» What needs to be done: Begin at the line containing "destruct (rg_services (rs_registry" in the data below and go on through the line containing "match factory (rs_world st) with", repeating each line exactly; include both ends and no other line.

Collected data entries:

(* ===== verification/Registry.v ===== *)
(** * The service registry (src/container/registry.rs)

    Shared services by their type, and factories that make a service when it is
    asked for the first time.  The registry is two maps behind locks of their own:
    [get] reads both, calls the factory, and stores the new service in a later
    critical section. *)

From S2P Require Import Prelude RustString Errors Effects.

Section registry.
(** [TypeId], the identities of [Arc] values, and the state that factories act on. *)
Context {TypeId : Type} `{Countable TypeId} {Instance_ World : Type} (type_name : TypeId → string).

(** A factory makes a service or fails. *)
Abbreviation Factory := (ME World SyncError Instance_).

Record ServiceRegistry := mkServiceRegistry {
  rg_services : gmap TypeId Instance_;
  rg_factories : gmap TypeId Factory
}.

Record RegistryState := mkRegistryState { rs_registry : ServiceRegistry; rs_world : World }.
Abbreviation RM A := (ME RegistryState SyncError A).
Implicit Types (t : TypeId) (st : RegistryState).

Definition ServiceRegistry_new : ServiceRegistry := mkServiceRegistry ∅ ∅.

Definition register t (service : Instance_) (r : ServiceRegistry) : ServiceRegistry :=
  mkServiceRegistry (<[t := service]> (rg_services r)) (rg_factories r).

Definition register_factory t (factory : Factory) (r : ServiceRegistry) : ServiceRegistry :=
  mkServiceRegistry (rg_services r) (<[t := factory]> (rg_factories r)).

Definition on_registry (f : ServiceRegistry → ServiceRegistry) : RM unit := λ st,
  (Returned (Ok tt), mkRegistryState (f (rs_registry st)) (rs_world st)).
Definition on_world {A} (m : ME World SyncError A) : RM A :=
  on_part rs_world (λ w st, mkRegistryState (rs_registry st) w) m.

(** The part of [get] before a new service is stored: a stored service, or a new one
    and whether it is to be stored. *)
Definition find_or_create t : RM (Instance_ * bool) := λ st,
  match rg_services (rs_registry st) !! t with
  | Some service => (Returned (Ok (service, false)), st)
  | None =>
      match rg_factories (rs_registry st) !! t with
      | Some factory => mthen (on_world factory) (λ service, ret (service, true)) st
      | None => (Returned (Err (SE_NotFound ("Service not found for type: " +:+ type_name t))), st)
      end
  end.

Definition store_created t (found : Instance_ * bool) : RM Instance_ :=
  if found.2 then _ ←? on_registry (register t found.1); ret found.1 else ret found.1.

Definition get t : RM Instance_ := found ←? find_or_create t; store_created t found.

(** Two requests of which the second reads the maps before the first has stored. *)
Definition get_twice_interleaved t : RM (Instance_ * Instance_) :=
  first ←? find_or_create t;
  second ←? find_or_create t;
  a ←? store_created t first;
  b ←? store_created t second;
  ret (a, b).

Definition contains t (r : ServiceRegistry) : bool :=
  bool_decide (is_Some (rg_services r !! t)) || bool_decide (is_Some (rg_factories r !! t)).
Definition registry_clear (r : ServiceRegistry) : ServiceRegistry := mkServiceRegistry ∅ ∅.
Definition service_count (r : ServiceRegistry) : nat := size (rg_services r).
Definition factory_count (r : ServiceRegistry) : nat := size (rg_factories r).

(** ** Properties *)

(** A registered service is what is found, and no factory runs. *)
Lemma get_registered t service st : rg_services (rs_registry st) !! t = Some service → get t st = (Returned (Ok service), st).
Proof. intros Hs. unfold get, find_or_create, mthen. by rewrite Hs. Qed.

(** Asked one after the other, a type has one service: once a request has been answered,
    every later one answers the same, without a factory, until another service is
    registered for the type or the registry is cleared. *)
Theorem get_is_stable t service st st' :
  get t st = (Returned (Ok service), st') →
  get t st' = (Returned (Ok service), st')
  ∧ (∀ t' other, t' ≠ t → get t (mkRegistryState (register t' other (rs_registry st')) (rs_world st'))
       = (Returned (Ok service), mkRegistryState (register t' other (rs_registry st')) (rs_world st')))
  ∧ contains t (rs_registry st') = true.
Proof.
  intros Hg. assert (Hs : rg_services (rs_registry st') !! t = Some service).
  { unfold get in Hg. bind_ok Hg. unfold find_or_create in Ha.
    destruct (rg_services (rs_registry st) !! t) as [s|] eqn:E.
    - injection Ha as <- <-. by injection Hg as <- <-.
    - destruct (rg_factories (rs_registry st) !! t) as [factory|]; [|done].
      bind_ok Ha. injection Ha as <- <-. injection Hg as <- <-. cbn. by rewrite lookup_insert_eq. }
  split_and!; [by apply get_registered| |].
  - intros t' other Hne. apply get_registered. cbn. by rewrite lookup_insert_ne.
  - unfold contains. rewrite Hs. by rewrite bool_decide_eq_true_2.
Qed.

(** Without a service, a request answers what the factory makes; its error is passed on
    and nothing is stored. *)
Theorem get_uses_factory t (factory : Factory) st :
  rg_services (rs_registry st) !! t = None → rg_factories (rs_registry st) !! t = Some factory →
  get t st =
  match factory (rs_world st) with
  | (Returned (Ok service), w) => (Returned (Ok service), mkRegistryState (register t service (rs_registry st)) w)
  | (Returned (Err e), w) => (Returned (Err e), mkRegistryState (rs_registry st) w)
  | (Panicked, w) => (Panicked, mkRegistryState (rs_registry st) w)
  end.
Proof.
  intros Hs Hf. unfold get, mthen at 1, find_or_create. rewrite Hs, Hf. unfold on_world, on_part, mthen.
  by destruct (factory (rs_world st)) as [[[service|e]|] w].
Qed.

End registry.

(** ** Requests at the same time *)

Module Counting.
(** A factory that numbers the services it makes. *)
Definition factory : ME nat SyncError nat := λ n, (Returned (Ok n), Datatypes.S n).
Definition start : RegistryState (TypeId := nat) (Instance_ := nat) (World := nat) :=
  mkRegistryState (register_factory 0%nat factory ServiceRegistry_new) 0%nat.
End Counting.

(** Two first requests at the same time make two services: the first caller keeps one
    that the registry does not have. *)
Theorem concurrent_gets_create_twice :
  let '(r, st) := get_twice_interleaved (λ _, "Service") 0%nat Counting.start in
  r = Returned (Ok (0%nat, 1%nat)) ∧ rg_services (rs_registry st) !! 0%nat = Some 1%nat ∧ rs_world st = 2%nat.
Proof. vm_compute. done. Qed.

Lemma get_is_stable_witness :
  let st' := (get (λ _, "Service") 0%nat Counting.start).2 in
  get (λ _, "Service") 0%nat st' = (Returned (Ok 0%nat), st').
Proof. exact (proj1 (get_is_stable (λ _, "Service") 0%nat 0%nat Counting.start _ eq_refl)). Defined.
(* ===== verification/FileHandlers.v ===== *)
(** * File requests (src/handlers/file, src/handlers/file_handler.rs,
    src/utils/response.rs)

    Each handler takes the request message and runs on the application state:
    the file service with the storage behind it, and the events published on
    the bus, which are recorded in order (a failed publication is only logged
    by the source).  A handler returns a response or a gRPC status.  What a
    request draws from outside (clock, random values, identifiers) is the
    record [ReqEnv]. *)

From S2P Require Import Prelude RustString Errors Models Paths Memory MemoryProps StorageApi Effects Crypto Notify FileService Auth.

Record DownloadFileRequest := mkDownloadFileRequest {
  dfr_account_hash : string;
  dfr_device_hash : string;
  dfr_group_id : Z;
  dfr_watcher_id : Z;
  dfr_file_id : Z;
  dfr_auth_token : string;
  dfr_revision : Z
}.

Record DownloadFileResponse := mkDownloadFileResponse {
  dfp_success : bool;
  dfp_filename : string;
  dfp_file_path : string;
  dfp_file_data : bytes;
  dfp_file_hash : string;
  dfp_is_encrypted : bool;
  dfp_return_message : string;
  dfp_updated_time : option Timestamp;
  dfp_file_size : Z;
  dfp_key_id : string
}.

Record UploadFileResponse := mkUploadFileResponse {
  ufp_success : bool;
  ufp_file_id : Z;
  ufp_new_revision : Z;
  ufp_return_message : string
}.

Record ListFilesRequest := mkListFilesRequest {
  lfr_account_hash : string;
  lfr_device_hash : string;
  lfr_group_id : Z;
  lfr_auth_token : string;
  lfr_upload_time_from : option Timestamp
}.

Record ListFilesResponse := mkListFilesResponse {
  lfp_success : bool;
  lfp_files : list sync_FileInfo;
  lfp_return_message : string
}.

Record DeleteFileRequest := mkDeleteFileRequest {
  xfr_account_hash : string;
  xfr_device_hash : string;
  xfr_filename : string;
  xfr_file_path : string;
  xfr_file_id : Z;
  xfr_revision : Z;
  xfr_auth_token : string
}.

Record DeleteFileResponse := mkDeleteFileResponse {
  xfp_success : bool;
  xfp_return_message : string
}.

Record FindFileRequest := mkFindFileRequest {
  ffr_account_hash : string;
  ffr_device_hash : string;
  ffr_auth_token : string;
  ffr_group_id : Z;
  ffr_watcher_id : Z;
  ffr_file_path : string;
  ffr_file_name : string
}.

Record FindFileResponse := mkFindFileResponse {
  ffp_success : bool;
  ffp_return_message : string;
  ffp_file_id : Z;
  ffp_revision : Z;
  ffp_file_info : option sync_FileInfo
}.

» Response to the exercise:
    destruct (rg_services (rs_registry st) !! t) as [s|] eqn:E.
    - injection Ha as <- <-. by injection Hg as <- <-.
    - destruct (rg_factories (rs_registry st) !! t) as [factory|]; [|done].
      bind_ok Ha. injection Ha as <- <-. injection Hg as <- <-. cbn. by rewrite lookup_insert_eq. }
  split_and!; [by apply get_registered| |].
  - intros t' other Hne. apply get_registered. cbn. by rewrite lookup_insert_ne.
  - unfold contains. rewrite Hs. by rewrite bool_decide_eq_true_2.
Qed.

(** Without a service, a request answers what the factory makes; its error is passed on
    and nothing is stored. *)
Theorem get_uses_factory t (factory : Factory) st :
  rg_services (rs_registry st) !! t = None → rg_factories (rs_registry st) !! t = Some factory →
  get t st =
  match factory (rs_world st) with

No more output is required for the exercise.